Duterte in his Fifth State of the Nation Address in June 27, 2020, called on Congress for the swift passage of a law reimposing death penalty through lethal injection for offenses covered under the Comprehensive Dangerous Drugs Act. And with the newly elected president openly announcing that he will continue the programs and directions of the previous president, there is a big likelihood that he will encourage the passing of the same bills.

Some candidates in the senatorial race in the Philippines’ May 2022 elections who have won have openly declared that they were in favor of the reimposition of the death penalty.

Karapatan, a coalition of rights organizations in the Philippines declares that “Although previous attempts to pass bills in Congress face numerous challenges and ultimately failed, these calls to reintroduce the death penalty are disconcerting every time they are made.

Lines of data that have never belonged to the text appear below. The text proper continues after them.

Lemma binit_loop s n : lenZ (k_bcache s) = NBUF + 1 -> forall b s1, 0 <= b -> b + Z.of_nat n <= NBUF -> binit_upto s b s1 ->
  exists s2, for_loop n b binit_body s1 = Ok None s2 /\ binit_upto s (b + Z.of_nat n) s2.
Proof.
  intros Hlen. induction n as [|n IH]; intros b s1 Hb Hn Hu.
  - exists s1. split; [done|]. by rewrite Z.add_0_r.
  - destruct (binit_body_ok s b s1 Hlen ltac:(lia) Hu) as (s2 & HE & Hu2).
    destruct (IH (b + 1) s2 ltac:(lia) ltac:(lia) Hu2) as (s3 & HE3 & Hu3). exists s3.
    split; [by erewrite for_loop_next by exact HE|]. by replace (b + Z.of_nat (S n)) with (b + 1 + Z.of_nat n) by lia.
Qed.

Lemma binit_ok s : lenZ (k_bcache s) = NBUF + 1 ->
  exists s', binit s = Ok tt s' /\ binit_upto s NBUF s'.
Proof.
  intros Hlen. unfold binit. set (s0 := set_k_locks (<[L_bcache := mkSpinlock 0 "bcache" None]> (k_locks s)) s).
  rewrite (bind_ok _ _ _ tt s0) by done. destruct (lookupZ_is_Some (k_bcache s0) HEAD) as [hd Hhd].
  { simpl. rewrite Hlen. unfold HEAD, NBUF, MAXOPBLOCKS. lia. }
  erewrite bind_ok by (by apply run_get_buf).
  destruct (put_links s0 HEAD hd HEAD HEAD Hhd) as (b1 & P1 & R1 & N1 & V1).
  assert (P1' : put_buf HEAD (set_b_next HEAD (set_b_prev HEAD hd)) s0 = Ok tt (set_k_bcache b1 s0)) by (rewrite <- P1; by destruct hd).
  erewrite bind_ok by exact P1'.
  destruct (binit_loop s (Z.to_nat NBUF) Hlen 0 (set_k_bcache b1 s0)) as (s2 & HE & Hu); [lia|unfold NBUF, MAXOPBLOCKS; lia| |].
  - split.
    + exists b1, (k_sleeplocks s), (k_locks s0). by destruct s.
    + exact R1.
    + exists []. split; [|done]. simpl. apply ring_nil; [rewrite N1|rewrite V1]; by rewrite Z.eqb_refl.
    + intros i Hi. lia.
    + intros lk Hlk. exact (initlock_free _ _ _ _ Hlk).
  - exists s2. split; [by erewrite bind_ok by exact HE|]. exact Hu.
Qed.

“The death penalty has been presented as a quick-fix solution to the rampant drug trade in the Philippines. However, this issue is a symptom of deeper problems that are rooted in poverty and socio-economic inequalities. It can never be solved through the death penalty.”

Students of Catholic De La Salle University in Manila display a placard showing their opposition to proposals to revive the capital punishment in the country during a demonstration in 2017. (Photo by Jhun Dantes)

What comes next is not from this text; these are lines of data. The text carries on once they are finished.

(** The first [k] writes of [log_writes]. *)
Lemma log_writes_S start v P k n : lookupZ P k = Some n ->
  log_writes start v (take (Z.to_nat (k + 1)) P) = log_writes start v (take (Z.to_nat k) P) ++ [(start + k + 1, v n)].
Proof.
  intros Hk. pose proof (lookupZ_Some_range _ _ _ Hk) as Hr. unfold log_writes.
  replace (Z.to_nat (k + 1)) with (S (Z.to_nat k)) by lia.
  assert (Hl : P !! Z.to_nat k = Some n) by (unfold lookupZ in Hk; by destruct (Z.ltb_spec k 0); [lia|]).
  rewrite (take_S_r _ _ _ Hl), length_app, Nat.add_1_r, rangeZ_S, fmap_app.
  unfold lenZ in Hr. rewrite length_take_le by lia. f_equal.
  - apply fmap_rangeZ_ext. intros i Hi. rewrite lookupZ_app, lenZ_take. unfold lenZ.
    destruct (Z.ltb_spec i (Z.min (Z.of_nat (Z.to_nat k)) (Z.of_nat (length P)))); [done|lia].
  - cbn [fmap list_fmap]. rewrite lookupZ_app, lenZ_take. unfold lenZ.
    destruct (Z.ltb_spec (0 + Z.of_nat (Z.to_nat k)) (Z.min (Z.of_nat (Z.to_nat k)) (Z.of_nat (length P)))); [lia|].
    replace (0 + Z.of_nat (Z.to_nat k) - _) with 0 by lia. cbn. do 3 f_equal. lia.
Qed.

Lemma write_log_ok P s l : running en p pid s -> bio_inv pid [] P s -> k_log s = l -> log_geom l -> log_has l P -> log_names l P ->
  exists s', write_log s = Ok tt s' /\ bstep p s s' /\ bio_inv pid [] P s' /\
    (forall m, ~ in_log l m -> view s' m = view s m) /\
    k_disk s' = dwrites (log_writes (log_start l) (view s) P) (k_disk s).
Proof.
  intros Hr Hi El Hg Hh Hn. pose proof (lo_size _ Hg). pose proof (ln_fit _ _ Hn).
  assert (HB : LOGSIZE = NBUF) by done.
  set (Inv := fun k s1 => bstep p s s1 /\ bio_inv pid [] P s1 /\ (forall m, ~ in_log l m -> view s1 m = view s m) /\
    k_disk s1 = dwrites (log_writes (log_start l) (view s) (take (Z.to_nat k) P)) (k_disk s)).
  destruct (for_lh_inv Inv write_log_body s (lenZ P)) as (s' & HE & Hst & Hi' & Hv & Hd).
  { rewrite El. apply Hh. }
  { apply lenZ_nonneg. }
  { unfold Inv. split; [reflexivity|]. done. }
  - intros k s1 Hk (St & I1 & V1 & D1). destruct (lookupZ_is_Some P k Hk) as [n Hkn].
    destruct (ln_range _ _ Hn n (lookupZ_elem _ _ _ Hkn)) as [Hnr Hnl].
    destruct (bstep_same _ _ _ St) as [El1 _]. rewrite El in El1. pose proof disk_blocks_max.
    destruct (log_addr l k Hg) as (Ha & Hal & Hau & Hdv); [lia|lia|].
    pose proof (bstep_running _ _ _ _ _ St Hr) as Hr1.
    destruct (bread_two P s1 (log_start l + k + 1) n Hr1 I1 Ha Hnr) as (b1 & b2 & sm & s2 & E2 & Stm & E2' & St2 & I2 & B1 & B2 & V2 & D2).
    { intros <-. done. }
    { lia. }
    { left. by eapply lookupZ_elem. }
    pose proof (bstep_running _ _ _ _ _ St2 Hr1) as Hr2. destruct (bstep_same _ _ _ St2) as [El2 _]. rewrite El1 in El2.
    destruct (copy_write P s2 b2 b1 n _ _ _ Hr2 I2 B2 B1) as (s3 & E3 & St3 & I3 & B3 & B3' & V3 & D3).
    pose proof (bstep_running _ _ _ _ _ St3 Hr2) as Hr3.
    destruct (brelse_two P s3 b1 b2 _ _ _ _ Hr3 I3 B3' B3) as (s4 & E4 & St4 & I4 & V4 & D4).
    { right. rewrite D3, dblock_dwrite, Z.eqb_refl. done. }
    { left. by eapply lookupZ_elem. }
    exists s4. split.
    { unfold write_log_body, get_log. rewrite bind_gets, El1, Hau, Hdv.
      erewrite bind_ok by exact E2. destruct (bstep_same _ _ _ Stm) as [Elm _]. rewrite El1 in Elm.
      rewrite bind_gets, Elm. erewrite bind_ok by (by eapply run_lh_block). rewrite Hdv, (u32_small n) by lia.
      erewrite bind_ok by exact E2'. by rewrite E3. }
    split; [etransitivity; [exact St|]; etransitivity; [exact St2|]; by etransitivity|]. split; [done|]. split.
    + intros m Hm. rewrite V4, V3. destruct (Z.eqb_spec m (log_start l + k + 1)) as [->|_]; [done|]. by rewrite V2, V1.
    + rewrite D4, D3, D2, D1, (log_writes_S _ _ _ _ _ Hkn), dwrites_app. cbn [dwrites fold_left fst snd].
      f_equal. by apply V1.
  - exists s'. unfold lenZ in Hd. rewrite Nat2Z.id, firstn_all in Hd. done.
Qed.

Sixty percent of the world’s population still live in countries where death penalty is still retained, among these countries are China, India, the United States, Singapore, Indonesia, Pakistan, Bangladesh, Nigeria, Egypt, Saudi Arabia, Iran, Japan and Taiwan.

Amnesty International recorded at least 1,477 death sentences in 454 countries in 2020, and more than 26,604 people still on global death rows at the end of 2019. China is said to top the list with the most confirmed executions in 2020. However, figures are not accurate since China considers data on state executions as top secret.

Bloodless methods of deterrence and punishment are preferred as they better correspond to the concrete conditions of the common good and are more in conformity to the dignity of the human person. (CCC 2237)

The 8th World Congress Against the Death Penalty is a source of hope against the backdrop of an impending return of the death penalty to the Philippines, as the Congress promises “to breathe new life into the community and engage in new strategic approaches in line with our times and our means of interaction.” The hope is that it spreads to other retentionist regions as well.

Edita Burgos is a doctor of education and a member of the Secular Order of Discalced Carmelites. Gunmen — believed to be soldiers — abducted her son Jonas Burgos in Manila in April 2007. He is still missing.